* **YOUR ASSIGNMENT**
Print, from the listing below, the lines starting at the line containing "lamports a = 0" and ending at the line containing "intros Ha Hc. unfold create_at.", exactly as they stand, and print nothing else.

* **TASK INPUTS**
━━━━━━━━━━━━━━━━━━━━━━━━━━━━━━

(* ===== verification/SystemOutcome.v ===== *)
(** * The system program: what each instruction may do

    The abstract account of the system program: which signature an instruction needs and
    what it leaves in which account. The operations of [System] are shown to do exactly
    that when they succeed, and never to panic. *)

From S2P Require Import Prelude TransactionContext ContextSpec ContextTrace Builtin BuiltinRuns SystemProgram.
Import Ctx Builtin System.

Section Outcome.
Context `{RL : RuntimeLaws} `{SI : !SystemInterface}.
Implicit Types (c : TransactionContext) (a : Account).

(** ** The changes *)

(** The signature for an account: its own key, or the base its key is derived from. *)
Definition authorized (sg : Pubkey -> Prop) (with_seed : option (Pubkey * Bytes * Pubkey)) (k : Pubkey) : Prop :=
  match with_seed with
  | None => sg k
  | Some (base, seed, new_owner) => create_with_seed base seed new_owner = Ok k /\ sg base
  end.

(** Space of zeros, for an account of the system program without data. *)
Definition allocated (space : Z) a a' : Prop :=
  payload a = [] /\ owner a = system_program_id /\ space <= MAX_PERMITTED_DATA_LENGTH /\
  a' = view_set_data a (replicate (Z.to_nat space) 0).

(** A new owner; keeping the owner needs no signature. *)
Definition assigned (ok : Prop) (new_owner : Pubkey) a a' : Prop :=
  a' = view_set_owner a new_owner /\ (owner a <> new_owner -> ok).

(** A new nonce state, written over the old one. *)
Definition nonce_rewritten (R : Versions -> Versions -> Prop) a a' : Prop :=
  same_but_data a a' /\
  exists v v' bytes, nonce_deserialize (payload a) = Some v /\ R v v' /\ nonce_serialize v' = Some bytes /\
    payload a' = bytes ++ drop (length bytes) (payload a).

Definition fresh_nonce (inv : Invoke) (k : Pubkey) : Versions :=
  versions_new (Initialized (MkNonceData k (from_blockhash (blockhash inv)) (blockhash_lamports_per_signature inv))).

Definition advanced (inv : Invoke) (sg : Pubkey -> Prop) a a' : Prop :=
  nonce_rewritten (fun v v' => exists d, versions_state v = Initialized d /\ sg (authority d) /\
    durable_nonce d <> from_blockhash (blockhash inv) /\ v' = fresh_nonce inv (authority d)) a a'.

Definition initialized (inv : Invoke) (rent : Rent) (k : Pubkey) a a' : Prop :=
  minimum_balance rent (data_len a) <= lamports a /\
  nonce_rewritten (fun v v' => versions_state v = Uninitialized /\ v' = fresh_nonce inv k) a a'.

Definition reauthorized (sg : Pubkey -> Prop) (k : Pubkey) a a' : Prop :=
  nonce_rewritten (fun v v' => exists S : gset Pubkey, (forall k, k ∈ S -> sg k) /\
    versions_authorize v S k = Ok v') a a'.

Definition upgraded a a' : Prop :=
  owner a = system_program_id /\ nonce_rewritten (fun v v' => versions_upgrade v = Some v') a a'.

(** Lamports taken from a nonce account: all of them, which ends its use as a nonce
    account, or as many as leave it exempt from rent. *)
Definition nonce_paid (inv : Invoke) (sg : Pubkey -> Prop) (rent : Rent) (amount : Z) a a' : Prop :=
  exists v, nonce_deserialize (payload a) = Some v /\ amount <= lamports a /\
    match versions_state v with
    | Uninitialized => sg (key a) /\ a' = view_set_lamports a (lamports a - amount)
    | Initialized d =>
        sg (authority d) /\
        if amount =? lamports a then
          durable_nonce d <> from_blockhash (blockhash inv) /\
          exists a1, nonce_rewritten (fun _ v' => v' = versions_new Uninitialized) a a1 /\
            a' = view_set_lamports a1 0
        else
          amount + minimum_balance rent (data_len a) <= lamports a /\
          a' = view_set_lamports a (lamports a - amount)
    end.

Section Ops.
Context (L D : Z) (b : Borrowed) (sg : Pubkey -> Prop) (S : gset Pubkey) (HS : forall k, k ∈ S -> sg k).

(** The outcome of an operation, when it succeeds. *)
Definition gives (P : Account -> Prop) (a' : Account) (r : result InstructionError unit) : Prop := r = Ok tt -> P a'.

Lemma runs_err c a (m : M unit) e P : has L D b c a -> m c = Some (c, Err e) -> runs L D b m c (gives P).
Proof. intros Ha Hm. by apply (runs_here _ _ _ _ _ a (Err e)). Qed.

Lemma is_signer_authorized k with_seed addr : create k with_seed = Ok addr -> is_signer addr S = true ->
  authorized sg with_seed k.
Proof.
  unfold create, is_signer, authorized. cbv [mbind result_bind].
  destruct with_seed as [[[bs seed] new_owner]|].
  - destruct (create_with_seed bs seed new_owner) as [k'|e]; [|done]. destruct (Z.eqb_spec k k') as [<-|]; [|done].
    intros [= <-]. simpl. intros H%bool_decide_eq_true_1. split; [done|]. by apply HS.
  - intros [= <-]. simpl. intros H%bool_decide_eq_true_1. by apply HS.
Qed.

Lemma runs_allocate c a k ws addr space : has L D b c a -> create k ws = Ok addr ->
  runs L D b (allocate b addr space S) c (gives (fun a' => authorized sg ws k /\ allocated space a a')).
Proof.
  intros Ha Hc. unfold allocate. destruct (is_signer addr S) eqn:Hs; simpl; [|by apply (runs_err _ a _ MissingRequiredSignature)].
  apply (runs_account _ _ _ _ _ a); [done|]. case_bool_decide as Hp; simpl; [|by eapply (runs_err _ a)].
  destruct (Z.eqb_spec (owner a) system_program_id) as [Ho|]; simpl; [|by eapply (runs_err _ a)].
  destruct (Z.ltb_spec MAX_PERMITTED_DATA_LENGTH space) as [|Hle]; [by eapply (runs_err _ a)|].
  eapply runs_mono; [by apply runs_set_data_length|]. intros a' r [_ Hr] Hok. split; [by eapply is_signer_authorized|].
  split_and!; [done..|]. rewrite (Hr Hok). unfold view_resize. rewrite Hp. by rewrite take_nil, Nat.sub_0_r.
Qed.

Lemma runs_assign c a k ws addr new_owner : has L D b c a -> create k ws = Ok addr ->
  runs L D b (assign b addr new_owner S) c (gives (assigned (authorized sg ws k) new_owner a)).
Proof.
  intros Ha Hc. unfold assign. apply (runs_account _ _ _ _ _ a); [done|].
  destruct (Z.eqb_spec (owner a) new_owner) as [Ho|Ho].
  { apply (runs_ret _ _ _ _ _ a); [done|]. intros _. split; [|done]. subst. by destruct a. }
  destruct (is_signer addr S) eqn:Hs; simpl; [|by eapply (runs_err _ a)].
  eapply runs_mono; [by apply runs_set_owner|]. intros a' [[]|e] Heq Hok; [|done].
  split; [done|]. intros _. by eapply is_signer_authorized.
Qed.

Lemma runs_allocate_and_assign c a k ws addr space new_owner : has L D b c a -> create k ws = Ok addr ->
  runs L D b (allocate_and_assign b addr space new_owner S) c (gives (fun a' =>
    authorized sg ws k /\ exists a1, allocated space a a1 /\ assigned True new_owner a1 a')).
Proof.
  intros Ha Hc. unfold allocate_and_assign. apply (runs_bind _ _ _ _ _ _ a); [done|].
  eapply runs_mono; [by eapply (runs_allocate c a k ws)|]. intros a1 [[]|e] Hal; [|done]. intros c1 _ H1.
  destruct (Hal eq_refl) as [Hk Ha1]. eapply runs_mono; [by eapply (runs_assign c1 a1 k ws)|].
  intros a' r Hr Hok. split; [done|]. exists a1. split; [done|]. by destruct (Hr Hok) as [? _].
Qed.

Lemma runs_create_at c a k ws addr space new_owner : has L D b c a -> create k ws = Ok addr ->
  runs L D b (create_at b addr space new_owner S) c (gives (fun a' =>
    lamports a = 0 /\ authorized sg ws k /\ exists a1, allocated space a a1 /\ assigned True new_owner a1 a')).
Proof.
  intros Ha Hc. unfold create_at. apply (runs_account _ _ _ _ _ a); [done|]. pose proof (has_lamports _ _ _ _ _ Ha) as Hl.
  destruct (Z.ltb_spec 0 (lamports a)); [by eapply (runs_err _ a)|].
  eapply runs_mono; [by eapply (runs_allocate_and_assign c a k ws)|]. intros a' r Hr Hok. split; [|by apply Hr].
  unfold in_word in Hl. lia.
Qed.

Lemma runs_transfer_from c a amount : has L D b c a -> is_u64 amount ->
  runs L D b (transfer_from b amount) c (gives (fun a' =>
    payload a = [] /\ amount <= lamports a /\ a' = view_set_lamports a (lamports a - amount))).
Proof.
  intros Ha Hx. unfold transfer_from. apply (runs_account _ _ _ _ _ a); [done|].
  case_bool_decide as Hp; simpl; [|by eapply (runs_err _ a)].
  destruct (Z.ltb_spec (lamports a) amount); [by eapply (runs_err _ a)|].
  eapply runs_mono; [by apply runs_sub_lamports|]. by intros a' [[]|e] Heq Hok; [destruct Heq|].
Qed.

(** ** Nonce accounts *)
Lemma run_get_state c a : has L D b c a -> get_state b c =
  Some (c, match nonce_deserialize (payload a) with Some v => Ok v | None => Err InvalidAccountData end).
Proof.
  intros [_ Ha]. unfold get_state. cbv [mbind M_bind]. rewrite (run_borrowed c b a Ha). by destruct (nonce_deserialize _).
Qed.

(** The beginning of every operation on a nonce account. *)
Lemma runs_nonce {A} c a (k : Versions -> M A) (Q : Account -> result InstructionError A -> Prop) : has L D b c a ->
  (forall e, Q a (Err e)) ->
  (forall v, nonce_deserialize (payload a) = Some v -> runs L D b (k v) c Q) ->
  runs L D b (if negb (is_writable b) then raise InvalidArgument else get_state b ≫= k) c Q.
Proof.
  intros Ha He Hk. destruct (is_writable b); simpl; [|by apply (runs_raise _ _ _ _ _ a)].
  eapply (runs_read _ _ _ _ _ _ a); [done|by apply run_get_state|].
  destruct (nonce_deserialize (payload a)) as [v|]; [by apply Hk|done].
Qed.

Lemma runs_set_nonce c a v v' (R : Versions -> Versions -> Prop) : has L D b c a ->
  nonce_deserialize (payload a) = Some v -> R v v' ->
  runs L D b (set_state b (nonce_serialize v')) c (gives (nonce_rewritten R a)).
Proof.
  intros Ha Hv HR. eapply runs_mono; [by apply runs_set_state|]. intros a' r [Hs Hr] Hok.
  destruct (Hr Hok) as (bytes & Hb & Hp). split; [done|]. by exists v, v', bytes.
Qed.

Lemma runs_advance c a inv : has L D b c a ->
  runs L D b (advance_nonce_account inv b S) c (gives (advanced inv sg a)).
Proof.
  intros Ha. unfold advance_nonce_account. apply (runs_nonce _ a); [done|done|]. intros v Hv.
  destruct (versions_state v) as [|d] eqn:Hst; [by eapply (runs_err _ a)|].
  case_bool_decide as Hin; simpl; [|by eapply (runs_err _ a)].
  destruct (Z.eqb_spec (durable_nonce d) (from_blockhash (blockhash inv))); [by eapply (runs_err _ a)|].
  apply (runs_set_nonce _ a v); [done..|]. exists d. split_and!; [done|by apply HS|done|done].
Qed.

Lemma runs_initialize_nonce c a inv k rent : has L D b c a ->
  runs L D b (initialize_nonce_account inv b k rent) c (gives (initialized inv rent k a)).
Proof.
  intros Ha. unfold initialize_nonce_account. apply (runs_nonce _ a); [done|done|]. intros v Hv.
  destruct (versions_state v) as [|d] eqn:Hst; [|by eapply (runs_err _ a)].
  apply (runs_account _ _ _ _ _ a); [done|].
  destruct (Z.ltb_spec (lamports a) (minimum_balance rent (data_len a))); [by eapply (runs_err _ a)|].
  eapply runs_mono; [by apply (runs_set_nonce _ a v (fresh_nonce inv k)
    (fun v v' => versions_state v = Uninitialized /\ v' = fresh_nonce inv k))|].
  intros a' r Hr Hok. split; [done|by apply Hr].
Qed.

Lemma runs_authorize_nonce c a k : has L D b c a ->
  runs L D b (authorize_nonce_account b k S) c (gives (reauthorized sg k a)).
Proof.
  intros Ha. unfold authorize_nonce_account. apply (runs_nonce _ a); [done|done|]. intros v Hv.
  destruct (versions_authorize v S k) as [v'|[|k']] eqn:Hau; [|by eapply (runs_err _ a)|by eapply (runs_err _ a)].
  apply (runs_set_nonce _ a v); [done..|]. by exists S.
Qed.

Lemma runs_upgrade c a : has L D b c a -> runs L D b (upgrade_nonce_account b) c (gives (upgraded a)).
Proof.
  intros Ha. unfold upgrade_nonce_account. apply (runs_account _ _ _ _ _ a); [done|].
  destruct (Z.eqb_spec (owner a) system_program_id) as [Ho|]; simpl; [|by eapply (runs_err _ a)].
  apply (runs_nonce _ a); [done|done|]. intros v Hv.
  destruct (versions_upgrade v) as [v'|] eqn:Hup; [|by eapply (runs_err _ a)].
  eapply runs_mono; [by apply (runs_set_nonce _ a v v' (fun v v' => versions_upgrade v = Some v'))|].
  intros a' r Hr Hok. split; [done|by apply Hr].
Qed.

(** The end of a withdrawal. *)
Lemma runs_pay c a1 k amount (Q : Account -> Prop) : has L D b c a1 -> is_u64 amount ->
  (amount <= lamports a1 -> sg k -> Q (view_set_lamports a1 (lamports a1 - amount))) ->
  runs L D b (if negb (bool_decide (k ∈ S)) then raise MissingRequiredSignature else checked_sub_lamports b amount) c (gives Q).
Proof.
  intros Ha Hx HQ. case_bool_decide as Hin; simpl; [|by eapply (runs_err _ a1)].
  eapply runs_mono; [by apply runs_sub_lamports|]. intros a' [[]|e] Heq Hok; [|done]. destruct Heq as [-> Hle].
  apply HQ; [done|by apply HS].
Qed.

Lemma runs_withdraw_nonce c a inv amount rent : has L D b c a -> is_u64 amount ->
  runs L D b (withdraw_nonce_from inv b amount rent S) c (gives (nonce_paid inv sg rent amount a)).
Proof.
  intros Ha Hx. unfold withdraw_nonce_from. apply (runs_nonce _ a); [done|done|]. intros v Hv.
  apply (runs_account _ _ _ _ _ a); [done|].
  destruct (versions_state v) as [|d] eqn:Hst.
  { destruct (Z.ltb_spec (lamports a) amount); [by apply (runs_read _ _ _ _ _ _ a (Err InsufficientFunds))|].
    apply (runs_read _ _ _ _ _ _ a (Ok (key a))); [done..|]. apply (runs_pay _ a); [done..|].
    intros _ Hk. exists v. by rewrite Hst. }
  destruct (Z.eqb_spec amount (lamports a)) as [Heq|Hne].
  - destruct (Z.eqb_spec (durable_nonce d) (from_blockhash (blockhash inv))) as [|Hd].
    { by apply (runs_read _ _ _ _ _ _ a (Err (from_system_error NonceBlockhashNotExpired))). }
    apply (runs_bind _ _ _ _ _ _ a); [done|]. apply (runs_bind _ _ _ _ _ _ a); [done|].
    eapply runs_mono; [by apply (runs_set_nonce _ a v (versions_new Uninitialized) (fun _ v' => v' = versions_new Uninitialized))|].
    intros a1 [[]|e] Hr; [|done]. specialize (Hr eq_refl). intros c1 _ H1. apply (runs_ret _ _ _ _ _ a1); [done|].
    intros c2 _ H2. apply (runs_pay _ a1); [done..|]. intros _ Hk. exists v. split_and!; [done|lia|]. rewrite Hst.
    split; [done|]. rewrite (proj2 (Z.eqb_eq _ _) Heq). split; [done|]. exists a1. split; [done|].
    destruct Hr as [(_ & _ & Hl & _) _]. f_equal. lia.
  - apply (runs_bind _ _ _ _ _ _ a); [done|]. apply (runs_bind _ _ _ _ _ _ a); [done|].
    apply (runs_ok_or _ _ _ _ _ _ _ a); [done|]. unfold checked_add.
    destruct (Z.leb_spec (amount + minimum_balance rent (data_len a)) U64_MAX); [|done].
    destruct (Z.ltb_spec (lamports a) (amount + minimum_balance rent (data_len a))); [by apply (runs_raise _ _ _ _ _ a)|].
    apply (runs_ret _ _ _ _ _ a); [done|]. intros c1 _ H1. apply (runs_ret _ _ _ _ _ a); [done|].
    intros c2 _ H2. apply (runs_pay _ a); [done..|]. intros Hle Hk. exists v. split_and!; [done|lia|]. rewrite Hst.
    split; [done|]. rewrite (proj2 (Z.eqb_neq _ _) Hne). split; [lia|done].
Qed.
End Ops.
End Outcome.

━━━━━━━━━━━━━━━━━━━━━━━━━━━━━━

* **RESPONSE FOR THIS EXERCISE**
    lamports a = 0 /\ authorized sg ws k /\ exists a1, allocated space a a1 /\ assigned True new_owner a1 a')).
Proof.
  intros Ha Hc. unfold create_at. apply (runs_account _ _ _ _ _ a); [done|]. pose proof (has_lamports _ _ _ _ _ Ha) as Hl.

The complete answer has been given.